House of Hacks

Sunday, May 13, 2018

1965 Buick Skylark project car build - Preparation


In this episode of House of Hacks, Harley starts to pull a project car build out of mothballs. He has plans to do a rebuild and restoration on these classic muscle cars.

Playlist to other vehicle related episodes:

Here at House of Hacks we do tutorials, project overviews, tool reviews and more related to making things around the home and shop. Generally this involves wood and metal working, electronics, photography and other similar things. If this sounds interesting to you, go subscribe and click the bell to get notifications.

There's a playlist containing videos talking about the House of Hacks' values.

And here’s the most recent video.

For a written transcript, go to 1965 Buick Skylark project car build - Preparation

Music under Creative Commons License By Attribution 3.0 by Kevin MacLeod at
Intro/Exit: Hot Swing
Incidental: Backed Vibes and George Street Shuffle


Hi. Harley here.

I'm out in the garage today for what's probably going to be a prequel for a much longer, probably multi-year, series.

If you look over here, I've got, underneath all these boxes, there's a car buried and back in the corner behind that car, there's another car buried.

Both of these are project cars that have been sitting on the shelf for way too many years and it's time to start working on them.

I want to primarily start working on the one that's back here in the corner but in order to get to that one, I need to get the one in front to be moveable.

So, the purpose of today's episode is to get this unburied and get it runnable.

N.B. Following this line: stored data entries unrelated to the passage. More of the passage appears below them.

(* ===== verification/Sriov.v ===== *)
(** * Virtual functions of a physical function (qdma_sriov.c)

    The table of virtual functions that [src/drv/libqdma/qdma_sriov.c] keeps
    in the device: enabling and disabling SR-IOV, and the three updates the
    mailbox makes as virtual functions come and go ([xdev_sriov_vf_online],
    [xdev_sriov_vf_fmap], [xdev_sriov_vf_offline]).  The PCI core is a
    parameter with the operations of the class [PciIov]. *)

From S2P Require Import Prelude Regs Types.

(** ** The table *)

(** A slot, as every loop of the file visits it. *)
Fixpoint vf_online_loop (fid : Z) (l : list qdma_vf_info) : Z * list qdma_vf_info :=
  match l with
  | [] => (- EINVAL, [])
  | vf :: l =>
      if vf_func_id vf =? QDMA_FUNC_ID_INVALID then (0, vf <| vf_func_id := fid |> :: l)
      else let '(rv, l) := vf_online_loop fid l in (rv, vf :: l)
  end.

Fixpoint vf_fmap_loop (fid qb qm : Z) (l : list qdma_vf_info) : Z * list qdma_vf_info :=
  match l with
  | [] => (- EINVAL, [])
  | vf :: l =>
      if vf_func_id vf =? fid then (0, vf <| vf_qbase := qb |> <| vf_qmax := qm |> :: l)
      else let '(rv, l) := vf_fmap_loop fid qb qm l in (rv, vf :: l)
  end.

Definition vf_clear (fid : Z) (vf : qdma_vf_info) : qdma_vf_info :=
  if vf_func_id vf =? fid then VfInfo QDMA_FUNC_ID_INVALID 0 0 else vf.

(** [func_id] is a [u8]; [qbase] and [qmax] are [unsigned short]. *)
Definition xdev_sriov_vf_online (fid : Z) : ST xlnx_dma_dev Z := λ x,
  let '(rv, l) := vf_online_loop fid (vf_info x) in (rv, x <| vf_info := l |>).

Definition xdev_sriov_vf_offline (fid : Z) : ST xlnx_dma_dev unit := λ x,
  (tt, x <| vf_info ::= map (vf_clear fid) |>).

Definition xdev_sriov_vf_fmap (fid qb qm : Z) : ST xlnx_dma_dev Z := λ x,
  let '(rv, l) := vf_fmap_loop fid (u16 qb) (u16 qm) (vf_info x) in (rv, x <| vf_info := l |>).

(** ** Enabling SR-IOV *)

(** [pci_num_vf], [pci_enable_sriov] and [pci_disable_sriov] on a PCI device
    of type [P]. *)
Class PciIov (P : Type) := {
  pci_num_vf : P → Z;
  pci_enable_sriov : Z → ST P Z;
  pci_disable_sriov : ST P unit
}.

Section sriov.
Context {P : Type} `{!PciIov P}.

(** [vf_info] holds the [vf_count] entries the driver visits: none after
    [kfree]. *)
Definition xdev_sriov_disable : ST (xlnx_dma_dev * P) unit := λ s,
  let '(x, p) := s in
  let '(_, p) := pci_disable_sriov p in (tt, (x <| vf_info := [] |>, p)).

(** [mem]: the answer of [kmalloc], what the [num_vfs] entries held before
    ([None] on failure).  [vf_count] is a [u8]: it keeps the low eight bits of
    the number. *)
Definition xdev_sriov_enable (num_vfs : Z) (mem : option (list qdma_vf_info))
    : ST (xlnx_dma_dev * P) Z := λ s,
  let '(x, p) := s in
  let current_vfs := pci_num_vf p in
  if negb (current_vfs =? 0) then (current_vfs, s) else
  match mem with
  | None => (- ENOMEM, s)
  | Some vf =>
      let vf := map (λ v, v <| vf_func_id := QDMA_FUNC_ID_INVALID |>) vf in
      let x := x <| vf_info := take (Z.to_nat (u8 num_vfs)) vf |> in
      let '(rv, p) := pci_enable_sriov num_vfs p in
      if negb (rv =? 0) then (0, (xdev_sriov_disable (x, p)).2) else (num_vfs, (x, p))
  end.

(** [hndl]: the answer of [xdev_check_hndl] for a handle that is not NULL. *)
Definition qdma_device_sriov_config (hndl : Z) (num_vfs : Z) (mem : option (list qdma_vf_info))
    : ST (xlnx_dma_dev * P) Z := λ s,
  if hndl <? 0 then (hndl, s) else
  if num_vfs =? 0 then (0, (xdev_sriov_disable s).2) else
  let '(rv, s) := xdev_sriov_enable num_vfs mem s in
  if rv <? 0 then (rv, s) else (Z.of_nat (length (vf_info s.1)), s).

End sriov.

(** ** Lemmas *)

Lemma vf_online_loop_spec fid l :
  (∃ k vf, l !! k = Some vf ∧ vf_func_id vf = QDMA_FUNC_ID_INVALID ∧
     (∀ j v, (j < k)%nat → l !! j = Some v → vf_func_id v ≠ QDMA_FUNC_ID_INVALID) ∧
     vf_online_loop fid l = (0, <[k := vf <| vf_func_id := fid |>]> l)) ∨
  ((∀ v, v ∈ l → vf_func_id v ≠ QDMA_FUNC_ID_INVALID) ∧ vf_online_loop fid l = (- EINVAL, l)).
Proof.
  induction l as [|v l IH]; cbn [vf_online_loop].
  { right. split; [by intros ? ?%elem_of_nil|done]. }
  destruct (Z.eqb_spec (vf_func_id v) QDMA_FUNC_ID_INVALID) as [E|E].
  - left. exists 0%nat, v. split_and!; [done|done|intros; lia|done].
  - destruct IH as [(k & vf & Hk & Hf & Hlt & ->)|[Hn ->]].
    + left. exists (S k), vf. split_and!; try done.
      intros [|j] w Hj Hw; [by injection Hw as <-|]. apply (Hlt j); [lia|done].
    + right. split; [|done]. by intros w [->|Hw]%elem_of_cons; [|apply Hn].
Qed.

(** The first entry of a function is the one the queue range goes to. *)
Lemma vf_fmap_loop_spec fid qb qm l k vf :
  l !! k = Some vf → vf_func_id vf = fid →
  (∀ j v, (j < k)%nat → l !! j = Some v → vf_func_id v ≠ fid) →
  vf_fmap_loop fid qb qm l = (0, <[k := VfInfo fid qb qm]> l).
Proof.
  revert k. induction l as [|v l IH]; intros [|k] Hk Hf Hlt; cbn [vf_fmap_loop]; try done.
  - injection Hk as ->. rewrite Hf, Z.eqb_refl. cbn. by rewrite Hf.
  - destruct (Z.eqb_spec (vf_func_id v) fid) as [E|_].
    { by destruct (Hlt 0%nat v ltac:(lia) eq_refl). }
    rewrite (IH k); [done..|]. intros j w Hj. apply (Hlt (S j)). lia.
Qed.

Lemma vf_clear_other fid l : (∀ v, v ∈ l → vf_func_id v ≠ fid) → map (vf_clear fid) l = l.
Proof.
  intros Hl. induction l as [|v l IH]; [done|]. cbn. rewrite IH by (intros; apply Hl; by right).
  unfold vf_clear. destruct (Z.eqb_spec (vf_func_id v) fid) as [E|]; [|done].
  destruct (Hl v); [by left|done].
Qed.

(** ** Properties *)

(** C37: the life of a virtual function in its physical function's table: a
    function that is not in the table and says hello takes the first free
    slot; the queue range it then asks for is recorded in that slot, the other
    slots unchanged; and when it says goodbye the table is the one before it
    came, the slot free and without a range. *)
Theorem vf_lifecycle fid qb qm (x : xlnx_dma_dev) k vf :
  fid ≠ QDMA_FUNC_ID_INVALID → (∀ v, v ∈ vf_info x → vf_func_id v ≠ fid) →
  vf_info x !! k = Some vf → vf_func_id vf = QDMA_FUNC_ID_INVALID →
  (∀ j v, (j < k)%nat → vf_info x !! j = Some v → vf_func_id v ≠ QDMA_FUNC_ID_INVALID) →
  ∃ x1 x2, xdev_sriov_vf_online fid x = (0, x1) ∧ xdev_sriov_vf_fmap fid qb qm x1 = (0, x2) ∧
    x2 = x <| vf_info := <[k := VfInfo fid (u16 qb) (u16 qm)]> (vf_info x) |> ∧
    (xdev_sriov_vf_offline fid x2).2 =
      x <| vf_info := <[k := VfInfo QDMA_FUNC_ID_INVALID 0 0]> (vf_info x) |>.
Proof.
  intros Hne Hnew Hk Hfree Hfirst. apply lookup_lt_Some in Hk as Hlen.
  unfold xdev_sriov_vf_online, xdev_sriov_vf_fmap.
  destruct (vf_online_loop_spec fid (vf_info x)) as [(k' & vf' & Hk' & Hf' & Hlt' & ->)|[Hn _]].
  2: { destruct (Hn vf); [by eapply list_elem_of_lookup_2|done]. }
  assert (k' = k) as ->.
  { destruct (Nat.lt_trichotomy k k') as [H|[H|H]]; [|done|].
    - by destruct (Hlt' k vf H Hk).
    - by destruct (Hfirst k' vf' H Hk'). }
  rewrite Hk' in Hk. injection Hk as ->.
  eexists _, _. split; [reflexivity|]. cbn [vf_info set eta xdev_eta].
  rewrite (vf_fmap_loop_spec fid _ _ _ k (vf <| vf_func_id := fid |>)).
  - split; [reflexivity|]. cbn. rewrite list_insert_insert_eq. split; [done|].
    f_equal. rewrite list_fmap_insert. unfold vf_clear at 1. cbn. rewrite Z.eqb_refl.
    f_equal. by apply vf_clear_other.
  - by apply list_lookup_insert_eq.
  - done.
  - intros j v Hj. rewrite list_lookup_insert_ne by lia.
    intros Hv. apply Hnew. by eapply list_elem_of_lookup_2.
Qed.

(** A hello that finds no free slot is refused with -EINVAL and changes
    nothing. *)
Theorem vf_online_full fid (x : xlnx_dma_dev) :
  (∀ v, v ∈ vf_info x → vf_func_id v ≠ QDMA_FUNC_ID_INVALID) →
  xdev_sriov_vf_online fid x = (- EINVAL, x).
Proof.
  intros Hn. unfold xdev_sriov_vf_online.
  destruct (vf_online_loop_spec fid (vf_info x)) as [(k & vf & Hk & Hf & _)|[_ ->]].
  - destruct (Hn vf); [by eapply list_elem_of_lookup_2|done].
  - by destruct x.
Qed.

Definition sample_pf : xlnx_dma_dev :=
  Sample.dev <| vf_info := [VfInfo 5 80 8; VfInfo QDMA_FUNC_ID_INVALID 0 0] |>.

Lemma vf_lifecycle_witness : ∃ x1, xdev_sriov_vf_online 6 sample_pf = (0, x1).
Proof.
  destruct (vf_lifecycle 6 88 8 sample_pf 1 (VfInfo QDMA_FUNC_ID_INVALID 0 0)) as (x1 & x2 & E & _).
  - done.
  - intros v. cbn. rewrite !elem_of_cons, elem_of_nil. by intros [->|[->|[]]].
  - reflexivity.
  - reflexivity.
  - intros [|j] v Hj; [by intros [= <-]|lia].
  - exists x1. exact E.
Defined.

It hasn't been driven in a number of years since the battery went flat and wouldn't start it.

So I need to get a new battery. I need to change the oil in it.

I should probably check the gas in it; put some fresh gas.

Put air in the tires. That sort of thing.

I just need to get it so I can move it around the yard.

I may end up selling it at sometime in the near future.

But right now, the goal is to just get it moveable so I can get access to the one in the back.

So, let's get started.


[Time lapse]

OK. I got the first level of stuff off there and see, there really was a car under there.

You couldn't really tell before, but I've got a convertible and a coupe.

I don't know if anybody else organizes this way but the way I do it is I tend to move things into piles and then shuffle the piles around and progressively reduce the number of piles I have and get each pile organized individually.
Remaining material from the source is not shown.